Meet the Weirdest, Fastest and Most Experimental Trains Ever Made

Monumental streamliners, propeller locomotives, hover trains, and more.

byJames Gilboy|
Culture photo
Share

0

There's a perplexingly small overlap between those who like cars and those who consider having their commute interrupted by a train the highlight of their day. Trains, after all, just take what excite us about cars—complex, mechanical things steeped in performance, technology, and luxury—to loftier extremes. Interest in one should translate into at least a mild enthusiasm for the other. 

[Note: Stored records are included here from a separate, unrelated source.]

(** * streamlit-toc: the page registry [ToC] and the menu renderer [display_toc]

    A shallow embedding of [app.py].  Python values are modelled as follows:
    - [str] as [string], [int] as [Z], [Optional[list]] as an optional list
      whose elements are strings or [None];
    - [st.session_state] (a dict) as a [gmap string string]; [.get(key)] is
      the map lookup, [None] when the key is absent;
    - code that writes to the page or raises is a function from the state of
      the run to the new state and an outcome; the state written before an
      exception is raised is kept, as in Python. *)

From Stdlib Require Import ZArith Lia List Sorted Permutation.
From stdpp Require Import base option list gmap strings.

Local Open Scope string_scope.
Local Open Scope Z_scope.
Local Open Scope list_scope.

(** ** Exceptions and outcomes *)

Inductive Exception : Type :=
  | ValueError                      (* [list.index]: value not in the list    *)
  | IndexError                      (* list subscript out of range            *)
  | AttributeError                  (* attribute lookup failed                *)
  | ContentError (msg : string).    (* anything raised by a page's own code   *)

Inductive result (A : Type) : Type :=
  | Ok (a : A)
  | Raise (e : Exception).
Arguments Ok {A} a.
Arguments Raise {A} e.

(** ** The state of one run of the script *)

Inductive Container : Type := Sidebar | MainArea.
Inductive Orientation : Type := vertical | horizontal.

Record MenuArgs : Type := mkMenuArgs {
  menu_title : option string;
  options : list string;
  orientation : Orientation;
  icons : list string
}.

Inductive UIEvent : Type :=
  | EvTitle (body : string)                       (* [st.title(body)]          *)
  | EvMenu (where_ : Container) (args : MenuArgs) (* [st_menu(...)] in a container *)
  | EvWrite (body : string).                      (* output of a page's own code *)

(** [container] is the container that elements are drawn in at this point
    of the run: the main area at top level, the sidebar inside
    [with st.sidebar:]. *)
Record World : Type := mkWorld {
  session_state : gmap string string;
  screen : list UIEvent;
  container : Container
}.

Definition Action (A : Type) : Type := World -> World * result A.

Definition ret {A} (a : A) : Action A := fun w => (w, Ok a).

Definition raise {A} (e : Exception) : Action A := fun w => (w, Raise e).
(** A scan of the whole level yields its largest key within the bounds. *)
Lemma yieldsBack_largest (lo up : option bytes) (p : Z) (r : option kvPtr) :
  n - 1 <= p ->
  yieldsBack cmp fs store lo up p r -> largestWithin cmp fs store lo up r.
Proof.
  intros Hp. destruct r as [[kv |] |]; simpl; [| tauto |].
  - intros (q & f & Hq & Hf & (Hin & Hb & Hmax) & Hafter).
    pose proof (fileAt_In fs q f Hf) as [_ Hqn].
    split.
    { apply (levelKeys_file fs store). exists q, f.
      split; [lia |]. split; [exact Hf | exact Hin]. }
    split; [exact Hb |].
    intros kv' Hin' Hb'. apply (levelKeys_file fs store) in Hin'.
    destruct Hin' as (j & f' & Hj & Hf' & Hkv').
    pose proof (fileAt_In fs j f' Hf') as [_ Hjn].
    destruct (Z.lt_trichotomy j q) as [Hlt | [-> | Hgt]].
    + apply (fileKeys_ordered cmp split fs store laws Hlevel Hstore j q f' f);
        (lia || assumption).
    + assert (f' = f) by congruence. subst f'. apply Hmax; assumption.
    + rewrite (Hafter j f' ltac:(lia) Hf' kv' Hkv') in Hb'. discriminate.
  - intros Hall kv' Hin'. apply (levelKeys_file fs store) in Hin'.
    destruct Hin' as (j & f' & Hj & Hf' & Hkv').
    pose proof (fileAt_In fs j f' Hf') as [_ Hjn].
    apply (Hall j f' ltac:(lia) Hf' kv' Hkv').
Qed.

End YieldBackLemmas.

Section SkipBackward.

Variable invariants_Enabled : bool.
Variable cmp : Compare.
Variable split : Split.
Variable fs : list fileMetadata.
Variable store : tableStore.
Hypothesis laws : ComparerLaws cmp split.
Hypothesis Hlevel : levelOK cmp fs.
Hypothesis Hstore : storeOK cmp fs store.

Local Abbreviation n := (Z.of_nat (List.length fs)).
Local Abbreviation HIc := (sstIterOps cmp split).
Local Abbreviation nI := (sstNewIters store).
Local Abbreviation skipBack :=
  (skipEmptyFileBackward (HI := HIc) invariants_Enabled cmp nI).

Lemma iter_call_backward (call : sstIter -> option InternalKV * sstIter)
  (q : Z) (l0 l : SL) :
  positions cmp call -> loadedAt cmp fs store q l0 l ->
  exists r it' f,
    iter_call call l = Ok r (set_iter (Some it') l)
    /\ loadedAt cmp fs store q l0 (set_iter (Some it') l)
    /\ fileAt fs q = Some f
    /\ (forall kv, r = Some kv ->
          In kv (fileKeys store f)
          /\ inBounds cmp (lower l0) (upper l0) kv = true)
    /\ (forall up',
          landsBack cmp fs store (lower l0) (upper l0) up' call ->
          match r with
          | Some kv => lastWithin cmp store (lower l0) up' f kv
          | None => emptyWithin cmp store (lower l0) up' f
          end).
Proof.
  intros Hc Hl.
  destruct (loadedAt_file cmp fs store q l0 l Hl)
    as (it & f & t & Eit & Hif & Hq & Hin & Hp & Ht & Htok & Hok & Hov & Hto
        & Hqn).
  destruct (positions_spec cmp split laws call
              (lower l0) (upper l0) f t it Hc Htok Hok)
    as (r & it' & Ecall & Hok' & Hr).
  exists r, it', f. unfold iter_call. rewrite Eit, Ecall.
  split; [reflexivity |].
  destruct Hl as ([[Hbase Hload] Hsync] & Hit & Hfiles & Hfr).
  split.
  { split; [split; [split |] |].
    - exact Hbase.
    - intros it2 Hit2. simpl in Hit2. injection Hit2 as <-.
      exists f, t. simpl. destruct Hfr as (Hlo & Hup & _).
      rewrite Hlo, Hup, Hto.
      repeat (split; [assumption || reflexivity |]). reflexivity.
    - exact Hsync.
    - split; [simpl; discriminate |]. split; [exact Hfiles | exact Hfr]. }
  split; [exact Hq |]. split.
  - intros kv Hkv. destruct (Hr kv Hkv) as [Hk Hb].
    rewrite (fileKeys_table store f t Hp Ht). auto.
  - intros up' Hfl. specialize (Hfl it f t Hin Hp Ht Htok Hok).
    rewrite Ecall in Hfl. exact Hfl.
Qed.
(** * A shallow embedding of the leveled logger and its console handler

    The development follows [log.go] (the logger: facade, dispatch engine,
    routing table) and the console handler that is appended to it (the
    [console] package: configuration, [Run], worker loop and the two default
    formatters).

    Go strings are byte sequences and are modelled by [string]; a [[]byte]
    is a [list byte]; Go's [int], [uint] and their sized variants are
    modelled by [Z].  Library functions of Go that the code calls and whose
    text is not part of the repository ([fmt.Sprint], [fmt.Sprintf],
    [time.Time.Format]) are parameters of the sections that need them. *)

From Stdlib Require Import ZArith String Ascii DecimalString Lia.
From Stdlib.Strings Require Import Byte.
From stdpp Require Import base option list gmap relations.

(** ** Data model *)

(** Modelled from the spec: the declaration of [Level] is not in the source
    files at hand.  The nine tags and their order are those of the spec's
    data model; they are also the nine indices of [defaultColors]. *)
Inductive Level : Set :=
| DebugLevel | TraceLevel | InfoLevel | NoticeLevel | WarnLevel
| ErrorLevel | PanicLevel | AlertLevel | FatalLevel.

#[global] Instance Level_eq_dec : EqDecision Level.
Proof. solve_decision. Defined.

Definition Level_index (l : Level) : nat :=
  match l with
  | DebugLevel => 0 | TraceLevel => 1 | InfoLevel => 2 | NoticeLevel => 3
  | WarnLevel => 4 | ErrorLevel => 5 | PanicLevel => 6 | AlertLevel => 7
  | FatalLevel => 8
  end.

Definition Level_of_index (n : nat) : option Level :=
  match n with
  | 0 => Some DebugLevel | 1 => Some TraceLevel | 2 => Some InfoLevel
  | 3 => Some NoticeLevel | 4 => Some WarnLevel | 5 => Some ErrorLevel
  | 6 => Some PanicLevel | 7 => Some AlertLevel | 8 => Some FatalLevel
  | _ => None
  end.

#[global] Instance Level_countable : Countable Level :=
  inj_countable Level_index Level_of_index
    (fun l => match l with
              | DebugLevel | TraceLevel | InfoLevel | NoticeLevel | WarnLevel
              | ErrorLevel | PanicLevel | AlertLevel | FatalLevel => eq_refl
              end).

(** A value of Go's [interface{}], by dynamic type.  The cases are those of
    the type switch of the console formatters; everything else is [AOther],
    identified by an opaque description. *)
Inductive Any : Set :=
| AString (s : string)
| AInt (n : Z) | AInt8 (n : Z) | AInt16 (n : Z) | AInt32 (n : Z) | AInt64 (n : Z)
| AUint (n : Z) | AUint8 (n : Z) | AUint16 (n : Z) | AUint32 (n : Z)
| AUint64 (n : Z)
| ABool (b : bool)
| AOther (dyn : string).

(** [Field{Key, Value}] *)
Record Field : Set := mkField { Key : string; Value : Any }.

(** An instant, in nanoseconds since the Unix epoch (UTC). *)
Definition Time : Set := Z.

(** A reference to a [sync.WaitGroup] in the store of completion counters. *)
Definition WGRef : Set := nat.

(** Modelled from the spec: the declaration of [Entry] is not in the source
    files at hand.  The fields are those the spec lists (level, message,
    ordered fields, timestamp, file, line, completion counter); the
    completion counter is a reference into a shared store, because the spec
    has the barrier shared by the original Entry and by every copy sent to a
    handler. *)
Record Entry : Set := mkEntry {
  Entry_Level : Level;
  Entry_Message : string;
  Entry_Fields : list Field;
  Entry_Timestamp : Time;
  Entry_File : string;
  Entry_Line : Z;
  Entry_WG : WGRef
}.

#[global] Instance Any_eq_dec : EqDecision Any.
Proof. solve_decision. Defined.
#[global] Instance Field_eq_dec : EqDecision Field.
Proof. solve_decision. Defined.
#[global] Instance Entry_eq_dec : EqDecision Entry.
Proof. solve_decision. Defined.

(** ** The logger *)

Module Log.

(** A channel made by a handler's [Run], by its index in the store of
    channels. *)
Definition Chan : Set := nat.

(** A channel of the routing table together with the goroutines that
    consume from it: the capacity it was made with, the entries waiting in
    its buffer (oldest first), the number of consumption goroutines, and the
    entries that a goroutine has received and not yet signalled. *)
Record ChanState : Set := mkChan {
  ch_cap : nat;
  ch_buf : list Entry;
  ch_workers : nat;
  ch_busy : list Entry
}.

(** [type logger struct].  A [sync.Pool] is the list of what was put into it
    and not taken out again.  The trace pool and the duration hook, which
    only [Trace], [Tracef] and [RegisterDurationFunc] touch, are left out
    with them. *)
Record logger := mkLogger {
  fieldPool : list Field;
  entryPool : list Entry;
  channels : gmap Level (list Chan);
  timeFormat : string
}.

(** What the producer does after [HandleEntry] returns: nothing more
    ([Debug] ... [Error]), [exitFunc(code)] ([Fatal], [Fatalf]) or
    [panic(v)] ([Panic], [Panicf]). *)
Inductive Cont : Set :=
| KReturn
| KExit (code : Z)
| KPanic (v : string).

Inductive Outcome : Set :=
| Returned
| Exited (code : Z)
| Panicked (v : string).

(** The producer's position in the facade call it is executing. *)
Inductive PC : Set :=
| AtHandleEntry (e : Entry) (k : Cont)
| AtSend (e : Entry) (entry : Entry) (chs : list Chan) (k : Cont)
| AtWait (e : Entry) (k : Cont)
| AtReclaim (e : Entry) (fs : list Field) (k : Cont)
| After (k : Cont)
| Done (o : Outcome).

(** The observable events, in the order they happen. *)
Inductive Event : Set :=
| EvAdd (r : WGRef) (delta : nat) (counter : Z)
| EvSend (ch : Chan) (entry : Entry)
| EvRecv (ch : Chan) (entry : Entry)
| EvConsumed (ch : Chan) (entry : Entry)
| EvWait (r : WGRef)
| EvPutField (f : Field)
| EvPutEntry (e : Entry)
| EvExit (code : Z)
| EvPanic (v : string)
| EvRun (ch : Chan).

#[global] Instance Event_eq_dec : EqDecision Event.
Proof. solve_decision. Defined.

(** The state of the process: the default [Logger], the counters of the
    WaitGroups, the next unused WaitGroup, the channels and their consumers,
    the producer's position, and the events so far (most recent first). *)
Record State := mkState {
  st_logger : logger;
  st_wg : gmap WGRef Z;
  st_next : WGRef;
  st_chans : list ChanState;
  st_pc : PC;
  st_trace : list Event
}.

Definition set_logger (l : logger) (s : State) : State :=
  mkState l (st_wg s) (st_next s) (st_chans s) (st_pc s) (st_trace s).

Definition set_pc (pc : PC) (s : State) : State :=
  mkState (st_logger s) (st_wg s) (st_next s) (st_chans s) pc (st_trace s).

Definition set_chan (ch : Chan) (c : ChanState) (s : State) : State :=
  mkState (st_logger s) (st_wg s) (st_next s) (<[ch:=c]> (st_chans s))
    (st_pc s) (st_trace s).

Definition log_event (ev : Event) (s : State) : State :=
  mkState (st_logger s) (st_wg s) (st_next s) (st_chans s) (st_pc s)
    (ev :: st_trace s).

(** The counter of a WaitGroup; one that was never touched reads zero. *)
Definition wg_get (s : State) (r : WGRef) : Z := default 0%Z (st_wg s !! r).

(** [WG.Add(d)] *)
Definition wg_add (r : WGRef) (d : Z) (s : State) : State :=
  mkState (st_logger s) (<[r:=(wg_get s r + d)%Z]> (st_wg s)) (st_next s)
    (st_chans s) (st_pc s) (st_trace s).

(** [l.fieldPool.Put(f)] and [l.entryPool.Put(e)] *)
Definition put_field (f : Field) (s : State) : State :=
  let l := st_logger s in
  set_logger (mkLogger (f :: fieldPool l) (entryPool l) (channels l) (timeFormat l)) s.

Definition put_entry (e : Entry) (s : State) : State :=
  let l := st_logger s in
  set_logger (mkLogger (fieldPool l) (e :: entryPool l) (channels l) (timeFormat l)) s.

(** [ch <- entry].  The send completes when the buffer has room, or, on an
    unbuffered channel, when a consumption goroutine is ready to receive;
    otherwise the producer stays blocked.  A channel that was never made is
    a nil channel, on which a send blocks for ever. *)
Definition send (ch : Chan) (entry : Entry) (s : State) : option State :=
  c ← st_chans s !! ch;
  if decide (length (ch_buf c) < ch_cap c)
  then Some (log_event (EvSend ch entry)
         (set_chan ch (mkChan (ch_cap c) (ch_buf c ++ [entry]) (ch_workers c) (ch_busy c)) s))
  else if decide (ch_cap c = 0 ∧ length (ch_busy c) < ch_workers c)
  then Some (log_event (EvSend ch entry)
         (set_chan ch (mkChan (ch_cap c) (ch_buf c) (ch_workers c) (ch_busy c ++ [entry])) s))
  else None.

(** One step of the producer: [HandleEntry] statement by statement, then
    the continuation of the facade function that called it.  [None] when the
    producer is blocked or has finished. *)
Definition prod_step (s : State) : option State :=
  match st_pc s with
  | AtHandleEntry e k =>
      match channels (st_logger s) !! Entry_Level e with
      | Some chs =>
          let s := wg_add (Entry_WG e) (Z.of_nat (length chs)) s in
          let s := log_event (EvAdd (Entry_WG e) (length chs) (wg_get s (Entry_WG e))) s in
          let entry := e in
          Some (set_pc (AtSend e entry chs k) s)
      | None => Some (set_pc (AtReclaim e (Entry_Fields e) k) s)
      end
  | AtSend e entry (ch :: chs) k =>
      s ← send ch entry s; Some (set_pc (AtSend e entry chs k) s)
  | AtSend e entry [] k => Some (set_pc (AtWait e k) s)
  | AtWait e k =>
      if decide (wg_get s (Entry_WG e) = 0%Z)
      then Some (set_pc (AtReclaim e (Entry_Fields e) k) (log_event (EvWait (Entry_WG e)) s))
      else None
  | AtReclaim e (f :: fs) k =>
      Some (set_pc (AtReclaim e fs k) (log_event (EvPutField f) (put_field f s)))
  | AtReclaim e [] k =>
      Some (set_pc (After k) (log_event (EvPutEntry e) (put_entry e s)))
  | After KReturn => Some (set_pc (Done Returned) s)
  | After (KExit code) => Some (set_pc (Done (Exited code)) (log_event (EvExit code) s))
  | After (KPanic v) => Some (set_pc (Done (Panicked v)) (log_event (EvPanic v) s))
  | Done _ => None
  end.

(** A consumption goroutine of channel [ch] that is not busy receives the
    oldest buffered entry. *)
Definition recv (ch : Chan) (s : State) : option State :=
  c ← st_chans s !! ch;
  match ch_buf c with
  | x :: buf =>
      if decide (length (ch_busy c) < ch_workers c)
      then Some (log_event (EvRecv ch x)
             (set_chan ch (mkChan (ch_cap c) buf (ch_workers c) (ch_busy c ++ [x])) s))
      else None
  | [] => None
  end.

(** Modelled from the spec: [Entry.Consumed] is not in the source files at
    hand.  By the handler contract a handler calls the completion signal
    once for every entry it received, and the signal decrements the barrier
    of the original Entry whichever copy the handler holds. *)
Definition consumed (ch : Chan) (i : nat) (s : State) : option State :=
  c ← st_chans s !! ch;
  x ← ch_busy c !! i;
  Some (log_event (EvConsumed ch x)
         (wg_add (Entry_WG x) (-1)
            (set_chan ch (mkChan (ch_cap c) (ch_buf c) (ch_workers c) (delete i (ch_busy c))) s))).

(** The steps of the whole process: the producer, or one of the handlers'
    goroutines. *)
Inductive Action : Set :=
| Produce
| Recv (ch : Chan)
| Consume (ch : Chan) (i : nat).

Definition do_action (a : Action) (s : State) : option State :=
  match a with
  | Produce => prod_step s
  | Recv ch => recv ch s
  | Consume ch i => consumed ch i s
  end.

Definition step (s s' : State) : Prop := ∃ a, do_action a s = Some s'.

Definition reachable (s0 s : State) : Prop := rtc step s0 s.

(** The producer on its own, for at most [n] steps. *)
Fixpoint prod_run (n : nat) (s : State) : State :=
  match n with
  | O => s
  | S n' => match prod_step s with Some s' => prod_run n' s' | None => s end
  end.

(** A scheduler: the producer when it can move, otherwise the first
    goroutine that can. *)
Definition candidates (s : State) : list Action :=
  Produce :: flat_map (λ ch, [Consume ch 0; Recv ch]) (seq 0 (length (st_chans s))).

Fixpoint first_enabled (acts : list Action) (s : State) : option State :=
  match acts with
  | [] => None
  | a :: acts' =>
      match do_action a s with
      | Some s' => Some s'
      | None => first_enabled acts' s
      end
  end.

Definition sched_step (s : State) : option State := first_enabled (candidates s) s.

Fixpoint run (n : nat) (s : State) : State :=
  match n with
  | O => s
  | S n' => match sched_step s with Some s' => run n' s' | None => s end
  end.

(** Modelled from the spec: [newEntry] is not in the source files at hand.
    The facade creates an Entry from pooled storage and populates it once:
    an Entry of the pool when there is one, else what the pool's [New]
    makes ([new(Entry)], with a WaitGroup of its own); level, message and
    fields are the arguments, the timestamp is the current instant, and no
    caller position is recorded. *)
Definition newEntry (level : Level) (message : string) (fields : list Field)
  (now : Time) (s : State) : Entry * State :=
  let l := st_logger s in
  match entryPool l with
  | e :: pool =>
      (mkEntry level message fields now "" 0 (Entry_WG e),
       set_logger (mkLogger (fieldPool l) pool (channels l) (timeFormat l)) s)
  | [] =>
      (mkEntry level message fields now "" 0 (st_next s),
       mkState l (st_wg s) (S (st_next s)) (st_chans s) (st_pc s) (st_trace s))
  end.

(** [l.HandleEntry(e)], followed by [k] *)
Definition HandleEntry (e : Entry) (k : Cont) (s : State) : State :=
  set_pc (AtHandleEntry e k) s.

(** [F]: a Field of the pool (a new one when the pool is empty), with key
    and value set *)
Definition F (key : string) (value : Any) (s : State) : Field * State :=
  let l := st_logger s in
  (mkField key value,
   set_logger (mkLogger (tail (fieldPool l)) (entryPool l) (channels l) (timeFormat l)) s).

(** [SetTimeFormat] *)
Definition SetTimeFormat (format : string) (s : State) : State :=
  let l := st_logger s in
  set_logger (mkLogger (fieldPool l) (entryPool l) (channels l) format) s.
Definition warning_str (msg : string) (t : bool) (self : Logger)
      : Logger * list string :=
      let printed := if (level self <? 2)%Z then ["WARNING:" +:+ msg] else [] in
      let count := if (level self <? 2)%Z then S (w_count self) else w_count self in
      let msg := if t then _timestamp +:+ " " +:+ msg else msg in
      ({| logbook := logbook self +:+ " " +:+ msg +:+ nl;
          w_count := count;
          level := level self |},
       printed).

Fixpoint log (msg : Msg) (t : bool) (self : Logger) : Logger * list string :=
      match msg with
      | MList ms => each (fun m => log m t) ms self
      | MStr s => log_str s t self
      end.

Fixpoint warning (msg : Msg) (t : bool) (self : Logger)
      : Logger * list string :=
      match msg with
      | MList ms => each (fun m => warning m t) ms self
      | MStr s => warning_str s t self
      end.

Definition reset (self : Logger) : Logger :=
      {| logbook := ""; w_count := 0; level := level self |}.

End Methods.

(** *** [get_files_from_expresion] *)

(** [FileNotFoundError(msg)] *)
Inductive FileNotFoundError : Type := mkFileNotFoundError (msg : string).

Alas, that's not the case. Car people and train people don't mix nearly as much as we should. Because for every soulless light rail people-mover, there are some truly incredible machines throughout the history of trains that are worth celebrating. Machines that are every bit as exciting, fascinating, dangerous and brilliantly engineered as any supercar—and remember, powered trains also have the benefit of a good century-plus more development than cars.

Even if you think you're the farthest thing from a foamer (that's rail speak for a train nut), it's time for a glimpse at what you've been missing.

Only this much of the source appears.